(* ===== verification/IRRecord.v ===== *)
(** * The record of an IR replica (replication/ir/record.{h,cc},
    replication/ir/ir-proto.proto, replication/common/request.proto)

    Inconsistent replication keeps, instead of an ordered log, a record: a map
    from operation ids to entries. *)

From S2P Require Import Prelude.

(** [std::pair<uint64_t, uint64_t>]: client id and request id. *)
Notation opid_t := (Z * Z)%type.

(** The order of [std::pair]. *)
Definition opid_le (a b : opid_t) : Prop := a.1 < b.1 ∨ a.1 = b.1 ∧ a.2 ≤ b.2.

#[global] Instance opid_le_dec a b : Decision (opid_le a b).
Proof. unfold opid_le. apply _. Defined.

Inductive RecordEntryState := RECORD_STATE_TENTATIVE | RECORD_STATE_FINALIZED.
Inductive RecordEntryType := RECORD_TYPE_INCONSISTENT | RECORD_TYPE_CONSENSUS.

#[global] Instance RecordEntryState_eq_dec : EqDecision RecordEntryState.
Proof. solve_decision. Defined.
#[global] Instance RecordEntryType_eq_dec : EqDecision RecordEntryType.
Proof. solve_decision. Defined.

(** [Request] of request.proto. *)
Record Request := mkReq { req_op : string; req_clientid : Z; req_clientreqid : Z }.

Record RecordEntry := mkEnt {
  ent_view : Z;
  ent_opid : opid_t;
  ent_state : RecordEntryState;
  ent_type : RecordEntryType;
  ent_request : Request;
  ent_result : string
}.

#[global] Instance Request_eq_dec : EqDecision Request.
Proof. solve_decision. Defined.
#[global] Instance RecordEntry_eq_dec : EqDecision RecordEntry.
Proof. solve_decision. Defined.

(** The class [Record]: [std::map<opid_t, RecordEntry> entries]. *)
Notation IRRecord := (gmap opid_t RecordEntry).

Definition with_state (e : RecordEntry) (x : RecordEntryState) : RecordEntry :=
  mkEnt (ent_view e) (ent_opid e) x (ent_type e) (ent_request e) (ent_result e).
Definition with_result (e : RecordEntry) (x : string) : RecordEntry :=
  mkEnt (ent_view e) (ent_opid e) (ent_state e) (ent_type e) (ent_request e) x.
Definition with_request (e : RecordEntry) (x : Request) : RecordEntry :=
  mkEnt (ent_view e) (ent_opid e) (ent_state e) (ent_type e) x (ent_result e).

(** [Add(const RecordEntry &)] *)
Definition Add_entry (r : IRRecord) (e : RecordEntry) : outcome IRRecord :=
  ASSERT! bool_decide (r !! ent_opid e = None);
  Ret (<[ent_opid e := e]> r).

(** [Add(view, opid, request, state, type)] *)
Definition Add (r : IRRecord) (view : Z) (opid : opid_t) (request : Request)
    (state : RecordEntryState) (type : RecordEntryType) : outcome IRRecord :=
  Add_entry r (mkEnt view opid state type request "").

(** [Add(view, opid, request, state, type, result)]: the entry added by the
    overload above gets the result. *)
Definition Add_result (r : IRRecord) (view : Z) (opid : opid_t) (request : Request)
    (state : RecordEntryState) (type : RecordEntryType) (result : string) : outcome IRRecord :=
  r' ← Add r view opid request state type;
  Ret (alter (λ e, with_result e result) opid r').

Definition Find (r : IRRecord) (opid : opid_t) : outcome (option RecordEntry) :=
  match r !! opid with
  | None => Ret None
  | Some e => ASSERT! bool_decide (ent_opid e = opid); Ret (Some e)
  end.

Definition SetStatus (r : IRRecord) (op : opid_t) (state : RecordEntryState) :
    outcome (bool * IRRecord) :=
  e ← Find r op;
  match e with
  | None => Ret (false, r)
  | Some e => Ret (true, <[op := with_state e state]> r)
  end.

Definition SetResult (r : IRRecord) (op : opid_t) (result : string) : outcome (bool * IRRecord) :=
  e ← Find r op;
  match e with
  | None => Ret (false, r)
  | Some e => Ret (true, <[op := with_result e result]> r)
  end.

Definition SetRequest (r : IRRecord) (op : opid_t) (req : Request) : outcome (bool * IRRecord) :=
  e ← Find r op;
  match e with
  | None => Ret (false, r)
  | Some e => Ret (true, <[op := with_request e req]> r)
  end.

Definition Remove (r : IRRecord) (opid : opid_t) : IRRecord := delete opid r.

Definition Empty (r : IRRecord) : bool := bool_decide (r = ∅).

(** ** The message form *)

Record RecordEntryProto := mkEntP {
  ep_view : Z;
  ep_opid : opid_t;
  ep_state : RecordEntryState;
  ep_type : RecordEntryType;
  ep_op : string;
  ep_result : string
}.

(** [ToProto]: entries in the order of the map. *)
Definition ToProto (r : IRRecord) : list RecordEntryProto :=
  (λ p : opid_t * RecordEntry,
     mkEntP (ent_view p.2) (ent_opid p.2) (ent_state p.2) (ent_type p.2)
       (req_op (ent_request p.2)) (ent_result p.2)) <$> omap_iter opid_le r.

(** [Record(const proto::RecordProto &)] *)
Definition record_of_proto (m : list RecordEntryProto) : outcome IRRecord :=
  for_each (λ r p,
    let opid := ep_opid p in
    let request := mkReq (ep_op p) opid.1 opid.2 in
    Add_result r (ep_view p) opid request (ep_state p) (ep_type p) (ep_result p)) ∅ m.

(** ** Well-formed records

    Entries are stored under their operation id, which is that of the request
    they carry. *)
Definition entry_at (k : opid_t) (e : RecordEntry) : Prop :=
  ent_opid e = k ∧ (req_clientid (ent_request e), req_clientreqid (ent_request e)) = k.

Definition rec_wf (r : IRRecord) : Prop := ∀ k e, r !! k = Some e → entry_at k e.

Lemma rec_wf_empty : rec_wf ∅.
Proof. intros k e. by rewrite lookup_empty. Qed.

Lemma rec_wf_insert r k e : rec_wf r → entry_at k e → rec_wf (<[k := e]> r).
Proof. intros Hr He k' e'. rewrite lookup_insert_Some. intros [[<- <-]|[_ ?]]; auto. Qed.

Lemma rec_wf_delete r k : rec_wf r → rec_wf (Remove r k).
Proof. unfold Remove. intros Hr k' e' [_ ?]%lookup_delete_Some. auto. Qed.

#[export] Hint Resolve rec_wf_empty rec_wf_insert rec_wf_delete : tapir.

Lemma Find_wf r opid : rec_wf r → Find r opid = Ret (r !! opid).
Proof.
  intros Hr. unfold Find. destruct (r !! opid) as [e|] eqn:He; [|done].
  destruct (Hr _ _ He) as [-> _]. by rewrite bool_decide_eq_true_2.
Qed.

Lemma Add_fresh r view opid req state type :
  r !! opid = None →
  Add r view opid req state type = Ret (<[opid := mkEnt view opid state type req ""]> r).
Proof.
  intros Hr. unfold Add, Add_entry. simpl. by rewrite bool_decide_eq_true_2.
Qed.

Lemma Add_result_fresh r view opid req state type result :
  r !! opid = None →
  Add_result r view opid req state type result =
    Ret (<[opid := mkEnt view opid state type req result]> r).
Proof.
  intros Hr. unfold Add_result. rewrite Add_fresh by done. simpl. by rewrite alter_insert_eq.
Qed.

Lemma Add_result_dup r view opid req state type result e :
  r !! opid = Some e → Add_result r view opid req state type result = Panic.
Proof.
  intros Hr. unfold Add_result, Add, Add_entry. simpl. rewrite Hr.
  by rewrite bool_decide_eq_false_2.
Qed.

Lemma SetStatus_wf r op e state :
  rec_wf r → r !! op = Some e → SetStatus r op state = Ret (true, <[op := with_state e state]> r).
Proof. intros Hr He. unfold SetStatus. rewrite Find_wf by done. simpl. by rewrite He. Qed.

Lemma entry_at_state k e x : entry_at k e → entry_at k (with_state e x).
Proof. done. Qed.
Lemma entry_at_result k e x : entry_at k e → entry_at k (with_result e x).
Proof. done. Qed.
Lemma entry_at_new v state type req res :
  entry_at (req_clientid req, req_clientreqid req)
    (mkEnt v (req_clientid req, req_clientreqid req) state type req res).
Proof. done. Qed.
#[export] Hint Resolve entry_at_state entry_at_result entry_at_new : tapir.

(** Adding the entries of a list without duplicates. *)
Lemma record_of_proto_list (l : list (opid_t * RecordEntry)) r :
  NoDup l.*1 → (∀ k, k ∈ l.*1 → r !! k = None) → Forall (λ p, entry_at p.1 p.2) l →
  for_each (λ r p,
    let opid := ep_opid p in
    let request := mkReq (ep_op p) opid.1 opid.2 in
    Add_result r (ep_view p) opid request (ep_state p) (ep_type p) (ep_result p)) r
    ((λ p : opid_t * RecordEntry,
       mkEntP (ent_view p.2) (ent_opid p.2) (ent_state p.2) (ent_type p.2)
         (req_op (ent_request p.2)) (ent_result p.2)) <$> l) =
  Ret (list_to_map l ∪ r).
Proof.
  revert r. induction l as [|[k e] l IH]; intros r Hnd Hfr Hwf; simpl.
  { by rewrite left_id_L by apply _. }
  apply NoDup_cons in Hnd as [Hk Hnd]. apply Forall_cons in Hwf as [[He1 He2] Hwf]. simpl in *.
  rewrite Add_result_fresh by (rewrite He1; apply Hfr; apply list_elem_of_here). simpl.
  rewrite IH; [|done| |done].
  - f_equal. rewrite He1, <- insert_union_l, <- insert_union_r.
    + destruct e as [v o s t [op c q] res]; simpl in *. by simplify_eq/=.
    + by apply not_elem_of_list_to_map_1.
  - intros k' Hk'. rewrite lookup_insert_ne; [apply Hfr; by apply list_elem_of_further|].
    rewrite He1. by intros ->.
Qed.

Lemma record_of_proto_ToProto r :
  rec_wf r → record_of_proto (ToProto r) = Ret r.
Proof.
  intros Hr. unfold record_of_proto, ToProto.
  pose proof (omap_iter_perm opid_le r) as Hp. rewrite record_of_proto_list.
  - rewrite right_id_L by apply _. f_equal.
    rewrite (list_to_map_proper _ (map_to_list r)); [apply list_to_map_to_list| |done].
    rewrite Hp. apply NoDup_fst_map_to_list.
  - rewrite Hp. apply NoDup_fst_map_to_list.
  - intros k _. apply lookup_empty.
  - rewrite Hp. apply Forall_forall. intros [k e] Hin%elem_of_map_to_list. by apply Hr.
Qed.

(** A parsed record is well-formed. *)
Lemma record_of_proto_wf m r : record_of_proto m = Ret r → rec_wf r.
Proof.
  unfold record_of_proto. assert (rec_wf ∅) as H0 by apply rec_wf_empty. revert H0.
  generalize (∅ : IRRecord) as r0. induction m as [|p m IH]; intros r0 H0; simpl; [by intros [= <-]|].
  destruct (r0 !! ep_opid p) as [e|] eqn:He.
  - by rewrite (Add_result_dup _ _ _ _ _ _ _ _ He).
  - rewrite Add_result_fresh by done. simpl. apply IH. apply rec_wf_insert; [done|].
    split; [done|]. simpl. by destruct (ep_opid p).
Qed.

(** A replica's record survives the trip to another replica: encoding it in
    a message and rebuilding it there gives the same record exactly when it is
    well-formed, that is every entry is stored under the operation id of its
    own request. *)
Theorem record_roundtrip r :
  record_of_proto (ToProto r) = Ret r ↔ rec_wf r.
Proof. split; [apply record_of_proto_wf|apply record_of_proto_ToProto]. Qed.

_PROBLEM:_ Go through the listing above and return every line where the word "const" occurs.

_RESPONSE BOX:_
(** [Add(const RecordEntry &)] *)
(** [Record(const proto::RecordProto &)] *)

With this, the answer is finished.